Book Review: The Good Life by Robert Waldinger and Marc Schulz
This book claims to hold the secret to true happiness in life.
POSITIVE AFFIRMATION
"Today I know I can press the reset button at anytime, resetting my attitude and approach."
START WITH A SMILE…

The Most Productive Time
When I started reading The Good Life: Lessons from the World's Longest Scientific Study of Happiness, I was immediately hooked. In the first chapter, it gives away the punchline which completely reinforces what I already believe in. And for the next 10 hours, I kept drinking from the Kool-Aid. #confirmationbias
In The Good Life, authors Waldinger and Schulz reveal the surprising result from the Harvard Study of Adult Development’s 80+ years of continuous research, “one of the world’s longest studies of adult life,” having collected a massive array of data on their physical and mental health. And when they say data, it includes brain scans, blood work, and extra-personal interviews. #TSAwouldbeproud
Imagine someone from the Harvard study coming to visit you every 5 years and conducting a deep interview on how you’re feeling about every facet of your life. What an awesome journal later in life to reflect upon. #milliondollaridea
The punchline of The Good Life is:
“Close relationships, more than money or fame, are what keep people happy throughout their lives, the study revealed. Those ties protect people from life’s discontents, help to delay mental and physical decline, and are better predictors of long and happy lives than social class, IQ, or even genes.” - Mineo, Harvard News
To be more productive, it’s essential we make time for what’s most important.

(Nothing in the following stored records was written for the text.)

(** [sort.Strings]: the strings in increasing byte order. *)
Fixpoint insertSorted (s : string) (l : list string) : list string :=
  match l with
  | [] => [s]
  | x :: l' => if String.leb s x then s :: l else x :: insertSorted s l'
  end.

Definition sortStrings (l : list string) : list string :=
  foldr insertSorted [] l.

Record ips : Type :=
  { idx : Z;
    ip4 : list string;
    ip6 : list string;
    ipv4 : list IP;
    ipv6 : list IP }.

Record svc : Type := { hosts : gmap string ips }.

Definition New : svc := {| hosts := ∅ |}.

(** Lines 170-179; the goroutine of lines 181-196 calls [updateHostIPs]
    with each answer of [net.LookupHost]. *)
Definition AddHost (host : string) (s : svc) : svc :=
  match hosts s !! host with
  | Some _ => s
  | None =>
      {| hosts := <[host := {| idx := 0; ip4 := []; ip6 := [];
                               ipv4 := []; ipv6 := [] |}]> (hosts s) |}
  end.

Definition DelHost (host : string) (s : svc) : svc :=
  {| hosts := delete host (hosts s) |}.

(** What the goroutine of the host does to the record of the host at point
    [k] of a call of GetNextIP: updateHostIPs writes the fields of the record
    with no lock held (lines 301-308), so its writes fall anywhere in the
    body of GetNextIP, which holds the lock of the map only. *)
Definition writes : Type := nat -> ips -> ips.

Tim Ferriss, entrepreneur and personal experimenter, wrote about how he sets up goals. He looks back on the past year, noting what events and people made him feel great and which felt bad. Then he does this:
“Based on the answers, take your “positive” leaders and schedule more of them in the new year. Get them on the calendar now! Book things with friends and prepay for activities/events/commitments that you know work. It’s not real until it’s on the calendar.” - Tim Ferriss
I’m naturally an organizer, which includes being a social organizer. Ever since I was a kid, I’ve always had an inclination to arrange events with friends. (When I was in 5th grade, I started my own club, called the J-Team (how arrogant!) where we tried to do good deeds, like pick up litter. I think we saved 10 bottles from the landfill.)
But, if you’re not used to inviting people to do things, tough luck… you better get over it.

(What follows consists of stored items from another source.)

(** * Kodiack Studio MCP bridge: the server-Claude terminal session

    A shallow embedding of the terminal bridge of [src/index.js]
    (and of its later revision, the 1.2.0 server with Chad logging):
    the three module-level variables [serverClaudeWs],
    [serverClaudeBuffer], [serverClaudeConnected], the promise executor
    of [connectToServerClaude] with its five callbacks, and the
    [server_claude_send] case of the tool dispatcher.

    The two revisions agree on this code word for word, up to two
    string constants: the message of the timeout error and the fallback
    text of [server_claude_send].

    JavaScript strings are sequences of UTF-16 code units; a code unit
    is an [N].  The regular expressions of the ANSI strip chain have no
    [u] flag, so they too work on code units. *)

From Stdlib Require Import List NArith ZArith Lia Bool String Ascii Floats.
From Stdlib Require DecimalFacts DecimalPos DecimalN.
Import ListNotations.

Set Implicit Arguments.

(** ** JavaScript strings *)

Definition char := N.
Definition jsstring := list char.

(** A source literal, written as a Rocq string of ASCII characters. *)
Definition lit (s : string) : jsstring :=
  map N_of_ascii (list_ascii_of_string s).

Definition ch (a : ascii) : char := N_of_ascii a.

(** A literal that contains double quotes, each written as an apostrophe. *)
Definition dq (s : string) : jsstring :=
  map (fun c => if N.eqb c 39 then 34%N else c) (lit s).

(** [s.length] *)
Definition strlen (s : jsstring) : Z := Z.of_nat (List.length s).

(** [s.slice(start)], the end left out: a negative [start] counts from
    the end of the string, and both cases are clamped to the string. *)
Definition slice (start : Z) (s : jsstring) : jsstring :=
  let len := strlen s in
  let from := if (start <? 0)%Z then Z.max (len + start) 0 else Z.min start len in
  skipn (Z.to_nat from) s.

Fixpoint streq (a b : jsstring) : bool :=
  match a, b with
  | [], [] => true
  | x :: a', y :: b' => N.eqb x y && streq a' b'
  | _, _ => false
  end.

(** ** The regular expressions of the strip chain

    Each of the four patterns is a sequence of single-character atoms
    and of starred character classes.  [match_here] is the backtracking
    matcher of such a sequence anchored at the head of the string: a
    starred class is greedy, and gives characters back one at a time
    when the rest of the pattern fails.  It returns the number of code
    units the match covers. *)

Inductive atom : Type :=
| One (p : char -> bool)
| Star (p : char -> bool).

Definition regex := list atom.

Fixpoint match_here (re : regex) (s : jsstring) : option nat :=
  match re with
  | [] => Some O
  | One p :: re' =>
      match s with
      | c :: s' => if p c then option_map S (match_here re' s') else None
      | [] => None
      end
  | Star p :: re' =>
      (fix star (t : jsstring) : option nat :=
         match t with
         | c :: t' =>
             if p c then
               match star t' with
               | Some n => Some (S n)
               | None => match_here re' t
               end
             else match_here re' t
         | [] => match_here re' t
         end) s
  end.

(** [s.replace(re, '')] for a pattern with the [g] flag: scan from the
    left, drop every match, resume right after it.  [skip] counts the
    code units of the current match that are still to be dropped. *)
Fixpoint remove_from (re : regex) (skip : nat) (s : jsstring) : jsstring :=
  match s with
  | [] => []
  | c :: s' =>
      match skip with
      | S k => remove_from re k s'
      | O =>
          match match_here re s with
          | Some (S n) => remove_from re n s'
          | _ => c :: remove_from re O s'
          end
      end
  end.

Definition replace_all (re : regex) (s : jsstring) : jsstring :=
  remove_from re O s.

Definition ESC : char := 27%N.
Definition QUOTE : char := 34%N.
Definition BEL : char := 7%N.

Definition is_char (c : char) : char -> bool := N.eqb c.
Definition in_range (lo hi : ascii) (c : char) : bool :=
  (N.leb (ch lo) c && N.leb c (ch hi))%bool.

(** [[0-9;]] *)
Definition param (c : char) : bool := in_range "0" "9" c || is_char (ch ";") c.
(** [[A-Za-z]] *)
Definition alpha (c : char) : bool := in_range "A" "Z" c || in_range "a" "z" c.
(** [[^\x07]] *)
Definition not_bel (c : char) : bool := negb (is_char BEL c).

(** [/\x1b\[[0-9;]*[A-Za-z]/g] *)
Definition re_csi : regex := [One (is_char ESC); One (is_char (ch "[")); Star param; One alpha].
(** [/\x1b\[\?[0-9;]*[a-zA-Z]/g] *)
Definition re_csi_private : regex :=
  [One (is_char ESC); One (is_char (ch "[")); One (is_char (ch "?")); Star param; One alpha].
(** [/\x1b\][^\x07]*\x07/g] *)
Definition re_osc : regex := [One (is_char ESC); One (is_char (ch "]")); Star not_bel; One (is_char BEL)].
(** [/\x1b/g] *)
Definition re_esc : regex := [One (is_char ESC)].

Definition strip_patterns : list regex := [re_csi; re_csi_private; re_osc; re_esc].

(** The value of [clean] in the message handler: the four chained
    replacements applied to [msg.data] (the specification's scrubber). *)
Definition clean (data : jsstring) : jsstring :=
  replace_all re_esc
    (replace_all re_osc
       (replace_all re_csi_private
          (replace_all re_csi data))).

(** ** The output buffer

    [serverClaudeBuffer += chunk] followed by the size check of the
    'output' branch. *)
Definition buffer_append (buffer chunk : jsstring) : jsstring :=
  let buffer := buffer ++ chunk in
  if (strlen buffer >? 50000)%Z then slice (-30000) buffer else buffer.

“Researchers from three different universities studied the impact of social isolation and unhappiness on older individuals and found that loneliness ages a person faster than smoking. Prior research had already suggested that a lack of family, friendship, or community was linked to a 30 percent increase in the likelihood of heart disease and stroke and a 50 percent increase in the likelihood of dementia.”
Learn from The Good Life’s massive study of over 80 years and all the personal lessons of those participants - that if you don’t tend to your relationships, death may be coming much sooner for you.
“The relationship bill comes due.” - Terrence Real, I Don’t Want to Talk About It
TAKEAWAY
We are more productive when engaged in activities that we enjoy (and are good at). Increase your health span by doing those activities with others, as much as possible. Put on your social planner hat and make plans with people… now.
Waldinger has boiled down his definition of a good life to this: “Being engaged in activities I care about with people I care about.” - Emine Saner, The Guardian
(suggested events to do with others)
➩ The Taylor Swift: The Eras concert film, because the real concert tickets are just too expensive.
➩ Pick a local restaurant you’ve never been to, invite someone you haven’t talked to for too long, and make convo.
➩ Pick a physical activity and invite someone. Go for a walk, a bike ride, a run, play tennis, whatever.
➩ At my work, they used to arrange community volunteer events. Who’s to say you don’t arrange your own community event, such as Habitat for Humanity?
How to cultivate deep relationships? I got ideas.
I believe what holds people back from being more socially outgoing, aka putting themselves out there and being vulnerable, is their own insecurity.